-------- MATERIAL PROVIDED
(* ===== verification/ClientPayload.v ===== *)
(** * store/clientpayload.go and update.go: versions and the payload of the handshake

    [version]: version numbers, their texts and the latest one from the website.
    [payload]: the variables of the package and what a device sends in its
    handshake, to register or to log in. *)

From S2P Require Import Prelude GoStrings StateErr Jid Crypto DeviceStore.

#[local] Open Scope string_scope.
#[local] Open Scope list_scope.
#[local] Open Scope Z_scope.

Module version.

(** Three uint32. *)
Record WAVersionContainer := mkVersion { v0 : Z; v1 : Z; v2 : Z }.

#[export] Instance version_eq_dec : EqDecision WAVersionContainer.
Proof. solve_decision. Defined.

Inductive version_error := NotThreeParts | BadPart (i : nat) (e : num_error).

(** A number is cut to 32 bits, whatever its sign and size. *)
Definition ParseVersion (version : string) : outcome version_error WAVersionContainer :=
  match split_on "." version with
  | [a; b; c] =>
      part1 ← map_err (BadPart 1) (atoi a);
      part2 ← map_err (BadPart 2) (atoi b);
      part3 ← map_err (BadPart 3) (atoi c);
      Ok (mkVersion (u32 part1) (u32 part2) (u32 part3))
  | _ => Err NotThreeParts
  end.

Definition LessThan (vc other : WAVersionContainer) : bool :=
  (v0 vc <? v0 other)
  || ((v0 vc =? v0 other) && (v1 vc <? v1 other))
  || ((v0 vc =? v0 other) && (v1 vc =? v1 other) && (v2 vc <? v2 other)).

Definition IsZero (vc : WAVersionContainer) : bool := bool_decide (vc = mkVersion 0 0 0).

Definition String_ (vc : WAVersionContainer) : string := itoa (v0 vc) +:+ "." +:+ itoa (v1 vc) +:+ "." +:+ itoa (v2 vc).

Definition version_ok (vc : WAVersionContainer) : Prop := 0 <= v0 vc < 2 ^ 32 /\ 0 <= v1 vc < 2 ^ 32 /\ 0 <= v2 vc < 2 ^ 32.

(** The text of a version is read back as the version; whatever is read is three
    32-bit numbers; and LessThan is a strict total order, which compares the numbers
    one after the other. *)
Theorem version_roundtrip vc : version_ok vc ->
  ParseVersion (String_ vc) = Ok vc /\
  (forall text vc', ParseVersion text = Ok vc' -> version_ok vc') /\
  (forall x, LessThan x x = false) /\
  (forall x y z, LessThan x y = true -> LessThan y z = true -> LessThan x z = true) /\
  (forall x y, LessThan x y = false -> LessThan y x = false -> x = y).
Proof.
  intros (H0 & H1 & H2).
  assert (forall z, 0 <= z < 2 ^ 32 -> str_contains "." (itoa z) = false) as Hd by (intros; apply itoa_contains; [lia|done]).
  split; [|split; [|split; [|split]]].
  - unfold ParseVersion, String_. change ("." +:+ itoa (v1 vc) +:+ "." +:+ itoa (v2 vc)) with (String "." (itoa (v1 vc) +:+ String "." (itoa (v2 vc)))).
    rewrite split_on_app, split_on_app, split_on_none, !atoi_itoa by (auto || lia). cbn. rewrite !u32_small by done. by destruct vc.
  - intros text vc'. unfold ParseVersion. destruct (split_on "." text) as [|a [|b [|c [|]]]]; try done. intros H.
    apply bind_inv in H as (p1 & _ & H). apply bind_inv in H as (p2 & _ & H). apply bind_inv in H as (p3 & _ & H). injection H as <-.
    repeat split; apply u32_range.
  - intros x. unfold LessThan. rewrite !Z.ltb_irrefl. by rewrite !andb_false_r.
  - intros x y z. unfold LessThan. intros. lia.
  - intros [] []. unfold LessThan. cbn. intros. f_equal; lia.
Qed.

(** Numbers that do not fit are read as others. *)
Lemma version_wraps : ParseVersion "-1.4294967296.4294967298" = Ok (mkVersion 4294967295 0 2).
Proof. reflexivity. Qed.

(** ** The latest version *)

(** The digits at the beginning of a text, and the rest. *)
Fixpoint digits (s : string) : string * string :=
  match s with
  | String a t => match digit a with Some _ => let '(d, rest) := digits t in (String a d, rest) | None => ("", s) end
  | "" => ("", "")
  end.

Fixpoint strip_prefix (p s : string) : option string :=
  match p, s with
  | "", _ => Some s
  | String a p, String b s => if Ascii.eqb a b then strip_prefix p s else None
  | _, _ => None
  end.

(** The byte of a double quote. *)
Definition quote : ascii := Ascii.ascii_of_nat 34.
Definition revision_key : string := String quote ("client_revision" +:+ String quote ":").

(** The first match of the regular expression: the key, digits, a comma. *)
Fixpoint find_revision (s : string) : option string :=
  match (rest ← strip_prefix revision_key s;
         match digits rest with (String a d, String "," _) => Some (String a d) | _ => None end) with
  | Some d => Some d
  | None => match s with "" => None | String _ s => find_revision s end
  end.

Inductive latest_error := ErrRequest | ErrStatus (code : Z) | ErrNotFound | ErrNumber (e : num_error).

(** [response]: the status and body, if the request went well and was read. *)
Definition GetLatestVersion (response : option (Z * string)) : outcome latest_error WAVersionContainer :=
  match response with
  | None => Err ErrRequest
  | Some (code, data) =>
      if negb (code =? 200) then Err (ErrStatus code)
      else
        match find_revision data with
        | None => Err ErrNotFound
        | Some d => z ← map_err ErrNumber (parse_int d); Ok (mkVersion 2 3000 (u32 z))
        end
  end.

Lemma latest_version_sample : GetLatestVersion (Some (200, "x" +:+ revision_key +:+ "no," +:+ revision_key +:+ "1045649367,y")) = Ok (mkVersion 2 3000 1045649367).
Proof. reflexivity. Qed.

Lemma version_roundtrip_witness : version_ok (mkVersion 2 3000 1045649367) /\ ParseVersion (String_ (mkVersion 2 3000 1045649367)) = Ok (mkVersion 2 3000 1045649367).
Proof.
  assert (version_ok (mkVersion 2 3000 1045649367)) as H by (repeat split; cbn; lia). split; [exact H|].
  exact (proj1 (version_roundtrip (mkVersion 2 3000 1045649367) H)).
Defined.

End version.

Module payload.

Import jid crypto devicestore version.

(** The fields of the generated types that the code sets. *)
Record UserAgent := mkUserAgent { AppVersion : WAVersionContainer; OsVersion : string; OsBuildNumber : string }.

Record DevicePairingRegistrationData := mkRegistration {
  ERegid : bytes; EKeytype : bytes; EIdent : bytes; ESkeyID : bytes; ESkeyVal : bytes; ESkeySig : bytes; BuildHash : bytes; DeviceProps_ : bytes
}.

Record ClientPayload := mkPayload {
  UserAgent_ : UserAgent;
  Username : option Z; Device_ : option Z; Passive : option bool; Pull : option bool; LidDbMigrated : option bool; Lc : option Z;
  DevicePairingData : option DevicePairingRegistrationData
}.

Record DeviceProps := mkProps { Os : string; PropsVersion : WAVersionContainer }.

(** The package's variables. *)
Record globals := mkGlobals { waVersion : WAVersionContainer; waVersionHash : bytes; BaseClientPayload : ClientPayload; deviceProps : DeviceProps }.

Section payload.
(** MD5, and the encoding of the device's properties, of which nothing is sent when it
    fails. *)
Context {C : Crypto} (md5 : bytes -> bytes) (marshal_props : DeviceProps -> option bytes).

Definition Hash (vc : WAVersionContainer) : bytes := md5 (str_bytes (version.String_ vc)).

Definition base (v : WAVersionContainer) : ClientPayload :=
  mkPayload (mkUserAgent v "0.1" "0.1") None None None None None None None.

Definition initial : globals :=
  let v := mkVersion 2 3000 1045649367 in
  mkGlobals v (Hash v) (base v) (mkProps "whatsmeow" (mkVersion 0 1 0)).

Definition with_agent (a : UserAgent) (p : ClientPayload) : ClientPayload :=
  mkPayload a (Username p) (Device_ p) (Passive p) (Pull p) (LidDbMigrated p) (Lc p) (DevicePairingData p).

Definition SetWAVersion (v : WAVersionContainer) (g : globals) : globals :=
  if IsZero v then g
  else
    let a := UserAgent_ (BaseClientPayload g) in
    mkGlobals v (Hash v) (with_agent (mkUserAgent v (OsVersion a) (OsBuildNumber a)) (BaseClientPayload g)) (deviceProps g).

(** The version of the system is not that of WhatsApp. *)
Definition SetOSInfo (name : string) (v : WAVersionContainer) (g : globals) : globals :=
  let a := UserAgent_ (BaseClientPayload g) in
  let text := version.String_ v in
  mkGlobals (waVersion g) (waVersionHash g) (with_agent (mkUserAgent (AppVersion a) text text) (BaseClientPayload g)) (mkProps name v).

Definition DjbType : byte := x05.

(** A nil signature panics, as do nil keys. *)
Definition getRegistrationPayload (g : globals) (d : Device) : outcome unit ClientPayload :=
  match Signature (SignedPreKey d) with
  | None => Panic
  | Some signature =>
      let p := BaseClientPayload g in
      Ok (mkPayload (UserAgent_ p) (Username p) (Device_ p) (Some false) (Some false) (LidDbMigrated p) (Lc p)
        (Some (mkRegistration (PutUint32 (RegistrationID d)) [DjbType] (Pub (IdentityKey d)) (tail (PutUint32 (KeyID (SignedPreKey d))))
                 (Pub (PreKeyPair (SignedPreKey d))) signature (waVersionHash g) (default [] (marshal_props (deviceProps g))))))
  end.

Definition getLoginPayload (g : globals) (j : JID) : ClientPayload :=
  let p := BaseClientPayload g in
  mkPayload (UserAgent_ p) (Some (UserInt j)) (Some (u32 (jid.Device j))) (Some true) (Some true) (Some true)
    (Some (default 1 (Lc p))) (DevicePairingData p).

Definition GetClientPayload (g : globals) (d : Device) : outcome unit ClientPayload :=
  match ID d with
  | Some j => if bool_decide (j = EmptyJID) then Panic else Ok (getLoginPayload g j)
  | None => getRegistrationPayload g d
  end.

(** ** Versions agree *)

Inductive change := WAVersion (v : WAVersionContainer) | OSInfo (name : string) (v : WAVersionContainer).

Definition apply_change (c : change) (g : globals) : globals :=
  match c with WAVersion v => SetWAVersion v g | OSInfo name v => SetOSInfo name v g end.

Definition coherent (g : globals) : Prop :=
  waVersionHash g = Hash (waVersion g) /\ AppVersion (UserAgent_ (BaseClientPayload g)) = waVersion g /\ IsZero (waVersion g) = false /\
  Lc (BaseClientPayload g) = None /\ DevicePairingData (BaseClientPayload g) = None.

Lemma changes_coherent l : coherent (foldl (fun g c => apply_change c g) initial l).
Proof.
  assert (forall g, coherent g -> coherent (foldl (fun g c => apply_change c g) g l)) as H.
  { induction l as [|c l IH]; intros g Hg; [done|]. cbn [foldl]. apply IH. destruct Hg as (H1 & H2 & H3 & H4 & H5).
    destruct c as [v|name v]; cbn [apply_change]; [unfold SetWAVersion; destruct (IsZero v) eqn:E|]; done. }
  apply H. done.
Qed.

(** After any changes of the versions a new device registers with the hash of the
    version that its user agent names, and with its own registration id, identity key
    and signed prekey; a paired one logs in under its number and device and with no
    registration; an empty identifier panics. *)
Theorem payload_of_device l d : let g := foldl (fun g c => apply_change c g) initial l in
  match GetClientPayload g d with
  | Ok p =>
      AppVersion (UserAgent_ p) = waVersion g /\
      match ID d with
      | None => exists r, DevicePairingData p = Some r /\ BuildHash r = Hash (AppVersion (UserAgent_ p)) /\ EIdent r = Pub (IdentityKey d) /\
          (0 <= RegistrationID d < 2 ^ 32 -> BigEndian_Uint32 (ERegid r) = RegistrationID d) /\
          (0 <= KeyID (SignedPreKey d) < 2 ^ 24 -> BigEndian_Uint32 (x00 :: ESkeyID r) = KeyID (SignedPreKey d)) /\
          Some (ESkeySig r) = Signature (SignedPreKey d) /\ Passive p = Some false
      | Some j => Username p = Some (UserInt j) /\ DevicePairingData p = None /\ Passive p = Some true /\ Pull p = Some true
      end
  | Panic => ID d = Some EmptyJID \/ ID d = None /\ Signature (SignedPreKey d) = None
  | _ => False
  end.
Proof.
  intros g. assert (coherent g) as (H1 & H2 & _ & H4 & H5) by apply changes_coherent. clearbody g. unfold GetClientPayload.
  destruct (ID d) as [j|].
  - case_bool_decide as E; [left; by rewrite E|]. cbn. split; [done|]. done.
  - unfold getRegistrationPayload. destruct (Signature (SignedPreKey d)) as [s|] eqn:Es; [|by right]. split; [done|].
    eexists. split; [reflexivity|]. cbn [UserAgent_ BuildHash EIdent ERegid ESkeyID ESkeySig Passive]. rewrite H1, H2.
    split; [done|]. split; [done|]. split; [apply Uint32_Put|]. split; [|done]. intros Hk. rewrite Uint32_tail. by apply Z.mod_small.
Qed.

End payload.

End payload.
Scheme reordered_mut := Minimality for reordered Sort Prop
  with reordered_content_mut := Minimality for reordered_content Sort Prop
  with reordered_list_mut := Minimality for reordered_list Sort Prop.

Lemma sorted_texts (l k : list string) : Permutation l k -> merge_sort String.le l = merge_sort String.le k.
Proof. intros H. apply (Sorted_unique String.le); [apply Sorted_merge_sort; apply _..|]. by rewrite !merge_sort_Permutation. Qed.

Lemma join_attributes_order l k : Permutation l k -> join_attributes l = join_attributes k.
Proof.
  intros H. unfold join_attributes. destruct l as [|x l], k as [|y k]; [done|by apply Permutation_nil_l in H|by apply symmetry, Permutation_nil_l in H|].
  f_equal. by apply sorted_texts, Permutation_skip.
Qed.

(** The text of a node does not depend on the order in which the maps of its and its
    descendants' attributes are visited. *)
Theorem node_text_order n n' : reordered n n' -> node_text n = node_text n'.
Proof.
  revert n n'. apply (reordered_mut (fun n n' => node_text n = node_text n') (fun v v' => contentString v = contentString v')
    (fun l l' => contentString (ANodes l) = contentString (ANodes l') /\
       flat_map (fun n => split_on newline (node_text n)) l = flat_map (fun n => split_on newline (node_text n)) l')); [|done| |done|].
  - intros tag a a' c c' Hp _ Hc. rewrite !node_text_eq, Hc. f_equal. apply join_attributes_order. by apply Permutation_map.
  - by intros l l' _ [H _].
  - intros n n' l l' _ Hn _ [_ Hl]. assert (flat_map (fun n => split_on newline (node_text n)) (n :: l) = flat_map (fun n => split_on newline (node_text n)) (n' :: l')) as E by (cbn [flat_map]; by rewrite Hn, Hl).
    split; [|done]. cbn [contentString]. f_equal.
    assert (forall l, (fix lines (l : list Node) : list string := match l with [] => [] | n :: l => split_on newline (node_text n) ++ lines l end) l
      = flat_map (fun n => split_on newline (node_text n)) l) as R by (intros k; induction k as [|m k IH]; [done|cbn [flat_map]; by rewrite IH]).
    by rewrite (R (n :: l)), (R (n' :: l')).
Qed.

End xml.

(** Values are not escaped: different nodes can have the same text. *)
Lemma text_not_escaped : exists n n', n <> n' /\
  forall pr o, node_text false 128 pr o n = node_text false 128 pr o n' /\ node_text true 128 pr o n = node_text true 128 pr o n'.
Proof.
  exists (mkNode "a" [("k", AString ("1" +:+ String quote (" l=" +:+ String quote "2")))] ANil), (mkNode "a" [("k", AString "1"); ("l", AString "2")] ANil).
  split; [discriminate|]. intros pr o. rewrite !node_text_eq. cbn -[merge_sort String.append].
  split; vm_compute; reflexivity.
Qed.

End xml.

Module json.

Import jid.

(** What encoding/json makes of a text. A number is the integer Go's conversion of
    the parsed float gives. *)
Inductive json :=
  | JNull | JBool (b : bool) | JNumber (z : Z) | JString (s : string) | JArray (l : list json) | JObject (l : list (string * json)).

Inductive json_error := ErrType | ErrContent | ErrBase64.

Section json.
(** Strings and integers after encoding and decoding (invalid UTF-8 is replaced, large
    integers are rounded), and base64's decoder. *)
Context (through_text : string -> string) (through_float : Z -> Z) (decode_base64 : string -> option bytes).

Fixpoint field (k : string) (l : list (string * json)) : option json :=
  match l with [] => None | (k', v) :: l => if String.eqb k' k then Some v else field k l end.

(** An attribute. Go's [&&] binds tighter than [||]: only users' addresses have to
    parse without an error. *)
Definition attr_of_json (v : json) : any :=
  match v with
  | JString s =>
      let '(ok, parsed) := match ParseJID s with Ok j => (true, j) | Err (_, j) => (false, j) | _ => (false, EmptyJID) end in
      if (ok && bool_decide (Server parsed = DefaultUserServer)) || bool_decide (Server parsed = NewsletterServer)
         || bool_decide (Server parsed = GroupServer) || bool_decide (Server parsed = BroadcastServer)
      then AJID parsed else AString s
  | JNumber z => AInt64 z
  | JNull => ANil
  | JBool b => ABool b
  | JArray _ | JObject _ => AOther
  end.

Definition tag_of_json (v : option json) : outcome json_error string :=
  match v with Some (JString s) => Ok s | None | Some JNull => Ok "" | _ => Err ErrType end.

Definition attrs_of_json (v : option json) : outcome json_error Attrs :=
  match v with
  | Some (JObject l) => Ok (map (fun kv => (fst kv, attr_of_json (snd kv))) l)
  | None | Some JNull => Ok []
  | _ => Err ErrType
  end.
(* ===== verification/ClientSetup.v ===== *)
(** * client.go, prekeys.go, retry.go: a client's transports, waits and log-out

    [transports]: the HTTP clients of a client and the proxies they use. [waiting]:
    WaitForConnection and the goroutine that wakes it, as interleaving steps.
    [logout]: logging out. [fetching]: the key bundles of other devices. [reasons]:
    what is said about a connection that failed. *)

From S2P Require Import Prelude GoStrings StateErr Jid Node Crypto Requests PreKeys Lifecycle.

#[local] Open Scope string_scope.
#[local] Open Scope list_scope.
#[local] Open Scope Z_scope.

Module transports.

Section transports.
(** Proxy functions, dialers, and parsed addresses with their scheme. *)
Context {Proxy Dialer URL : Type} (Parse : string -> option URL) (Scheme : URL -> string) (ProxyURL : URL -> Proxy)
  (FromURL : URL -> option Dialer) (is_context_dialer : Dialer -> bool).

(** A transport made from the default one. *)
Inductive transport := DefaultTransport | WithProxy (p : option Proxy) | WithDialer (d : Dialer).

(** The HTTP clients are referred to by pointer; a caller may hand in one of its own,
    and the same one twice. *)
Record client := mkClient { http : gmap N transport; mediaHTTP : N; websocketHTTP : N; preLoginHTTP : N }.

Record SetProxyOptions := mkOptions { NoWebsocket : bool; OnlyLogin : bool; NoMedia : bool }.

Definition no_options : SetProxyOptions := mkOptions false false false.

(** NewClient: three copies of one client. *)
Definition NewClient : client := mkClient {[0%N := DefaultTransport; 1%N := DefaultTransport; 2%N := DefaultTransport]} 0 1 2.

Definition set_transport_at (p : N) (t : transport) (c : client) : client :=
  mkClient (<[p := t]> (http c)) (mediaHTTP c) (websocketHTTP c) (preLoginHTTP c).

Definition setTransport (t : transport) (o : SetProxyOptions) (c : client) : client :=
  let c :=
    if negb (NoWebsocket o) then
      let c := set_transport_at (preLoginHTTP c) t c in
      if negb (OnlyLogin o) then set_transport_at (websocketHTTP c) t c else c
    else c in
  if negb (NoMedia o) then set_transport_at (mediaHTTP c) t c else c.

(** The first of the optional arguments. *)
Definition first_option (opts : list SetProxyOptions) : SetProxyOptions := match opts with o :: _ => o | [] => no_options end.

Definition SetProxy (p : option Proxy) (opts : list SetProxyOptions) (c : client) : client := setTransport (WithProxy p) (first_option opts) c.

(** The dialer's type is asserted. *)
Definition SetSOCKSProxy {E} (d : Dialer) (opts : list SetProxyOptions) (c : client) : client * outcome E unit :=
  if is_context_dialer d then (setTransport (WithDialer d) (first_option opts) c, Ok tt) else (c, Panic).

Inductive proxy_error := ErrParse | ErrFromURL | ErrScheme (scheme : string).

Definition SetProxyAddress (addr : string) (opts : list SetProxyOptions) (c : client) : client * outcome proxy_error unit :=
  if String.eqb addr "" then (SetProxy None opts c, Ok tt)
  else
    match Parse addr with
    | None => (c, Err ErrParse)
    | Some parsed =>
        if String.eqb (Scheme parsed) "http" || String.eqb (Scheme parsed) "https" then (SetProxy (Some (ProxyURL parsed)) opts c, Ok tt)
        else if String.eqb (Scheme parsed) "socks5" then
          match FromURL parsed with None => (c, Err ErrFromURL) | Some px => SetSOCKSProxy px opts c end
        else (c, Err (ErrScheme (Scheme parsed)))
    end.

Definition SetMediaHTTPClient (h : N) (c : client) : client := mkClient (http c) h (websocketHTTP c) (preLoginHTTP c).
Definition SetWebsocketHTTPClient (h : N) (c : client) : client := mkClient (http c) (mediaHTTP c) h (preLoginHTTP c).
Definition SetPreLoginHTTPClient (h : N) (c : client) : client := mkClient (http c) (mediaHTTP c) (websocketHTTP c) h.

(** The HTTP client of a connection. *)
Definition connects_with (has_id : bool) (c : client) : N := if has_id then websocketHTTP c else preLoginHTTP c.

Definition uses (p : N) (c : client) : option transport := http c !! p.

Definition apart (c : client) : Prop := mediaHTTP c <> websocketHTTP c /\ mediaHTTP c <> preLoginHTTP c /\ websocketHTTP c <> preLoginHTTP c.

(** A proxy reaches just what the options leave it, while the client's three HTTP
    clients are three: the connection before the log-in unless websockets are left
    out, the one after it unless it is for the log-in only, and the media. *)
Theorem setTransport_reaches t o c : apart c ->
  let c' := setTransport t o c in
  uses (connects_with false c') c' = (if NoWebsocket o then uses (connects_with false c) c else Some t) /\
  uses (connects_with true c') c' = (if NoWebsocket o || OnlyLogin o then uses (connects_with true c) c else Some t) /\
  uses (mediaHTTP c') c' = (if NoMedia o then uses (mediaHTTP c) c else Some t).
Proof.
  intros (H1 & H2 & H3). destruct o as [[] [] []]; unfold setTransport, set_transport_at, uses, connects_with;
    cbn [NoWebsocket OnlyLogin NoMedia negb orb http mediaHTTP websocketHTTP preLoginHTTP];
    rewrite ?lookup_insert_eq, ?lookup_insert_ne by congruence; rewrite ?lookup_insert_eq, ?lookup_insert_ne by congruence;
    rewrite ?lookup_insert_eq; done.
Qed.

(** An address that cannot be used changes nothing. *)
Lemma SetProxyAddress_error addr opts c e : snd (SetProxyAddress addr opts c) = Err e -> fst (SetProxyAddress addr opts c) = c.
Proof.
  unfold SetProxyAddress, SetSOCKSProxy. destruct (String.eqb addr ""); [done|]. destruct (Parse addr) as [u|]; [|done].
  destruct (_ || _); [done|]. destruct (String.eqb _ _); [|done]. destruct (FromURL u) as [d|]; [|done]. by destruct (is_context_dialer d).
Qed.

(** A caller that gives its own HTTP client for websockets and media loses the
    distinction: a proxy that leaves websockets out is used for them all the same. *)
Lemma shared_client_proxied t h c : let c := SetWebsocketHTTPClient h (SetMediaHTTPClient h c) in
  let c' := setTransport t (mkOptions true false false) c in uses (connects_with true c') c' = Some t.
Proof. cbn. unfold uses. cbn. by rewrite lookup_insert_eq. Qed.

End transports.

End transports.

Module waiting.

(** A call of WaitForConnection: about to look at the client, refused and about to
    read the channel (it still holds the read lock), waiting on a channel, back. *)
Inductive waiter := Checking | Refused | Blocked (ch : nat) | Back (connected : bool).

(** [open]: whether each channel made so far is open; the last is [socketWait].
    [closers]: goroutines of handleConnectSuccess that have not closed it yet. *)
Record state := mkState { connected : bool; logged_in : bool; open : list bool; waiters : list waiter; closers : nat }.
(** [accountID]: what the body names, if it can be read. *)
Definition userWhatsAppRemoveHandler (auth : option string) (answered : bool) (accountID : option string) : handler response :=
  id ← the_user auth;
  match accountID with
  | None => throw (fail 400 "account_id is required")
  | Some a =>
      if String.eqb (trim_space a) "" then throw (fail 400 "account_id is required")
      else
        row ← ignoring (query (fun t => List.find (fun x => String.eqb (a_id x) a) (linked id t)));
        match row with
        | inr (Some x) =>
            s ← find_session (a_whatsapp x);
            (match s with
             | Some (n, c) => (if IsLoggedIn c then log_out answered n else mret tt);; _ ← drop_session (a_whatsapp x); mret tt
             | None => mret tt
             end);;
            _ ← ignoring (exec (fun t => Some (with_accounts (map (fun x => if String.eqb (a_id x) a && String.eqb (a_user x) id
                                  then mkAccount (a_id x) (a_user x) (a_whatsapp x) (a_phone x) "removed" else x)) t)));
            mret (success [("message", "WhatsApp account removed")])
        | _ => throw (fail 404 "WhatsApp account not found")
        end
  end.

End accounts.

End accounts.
----------------
### EXERCISE OBJECTIVE
All lines from the beginning of the entries through the line marked "Definition IsZero (vc" are to be output exactly; nothing else belongs in the answer.

### PROBLEM SOLUTION
(* ===== verification/ClientPayload.v ===== *)
(** * store/clientpayload.go and update.go: versions and the payload of the handshake

    [version]: version numbers, their texts and the latest one from the website.
    [payload]: the variables of the package and what a device sends in its
    handshake, to register or to log in. *)

From S2P Require Import Prelude GoStrings StateErr Jid Crypto DeviceStore.

#[local] Open Scope string_scope.
#[local] Open Scope list_scope.
#[local] Open Scope Z_scope.

Module version.

(** Three uint32. *)
Record WAVersionContainer := mkVersion { v0 : Z; v1 : Z; v2 : Z }.

#[export] Instance version_eq_dec : EqDecision WAVersionContainer.
Proof. solve_decision. Defined.

Inductive version_error := NotThreeParts | BadPart (i : nat) (e : num_error).

(** A number is cut to 32 bits, whatever its sign and size. *)
Definition ParseVersion (version : string) : outcome version_error WAVersionContainer :=
  match split_on "." version with
  | [a; b; c] =>
      part1 ← map_err (BadPart 1) (atoi a);
      part2 ← map_err (BadPart 2) (atoi b);
      part3 ← map_err (BadPart 3) (atoi c);
      Ok (mkVersion (u32 part1) (u32 part2) (u32 part3))
  | _ => Err NotThreeParts
  end.

Definition LessThan (vc other : WAVersionContainer) : bool :=
  (v0 vc <? v0 other)
  || ((v0 vc =? v0 other) && (v1 vc <? v1 other))
  || ((v0 vc =? v0 other) && (v1 vc =? v1 other) && (v2 vc <? v2 other)).

Definition IsZero (vc : WAVersionContainer) : bool := bool_decide (vc = mkVersion 0 0 0).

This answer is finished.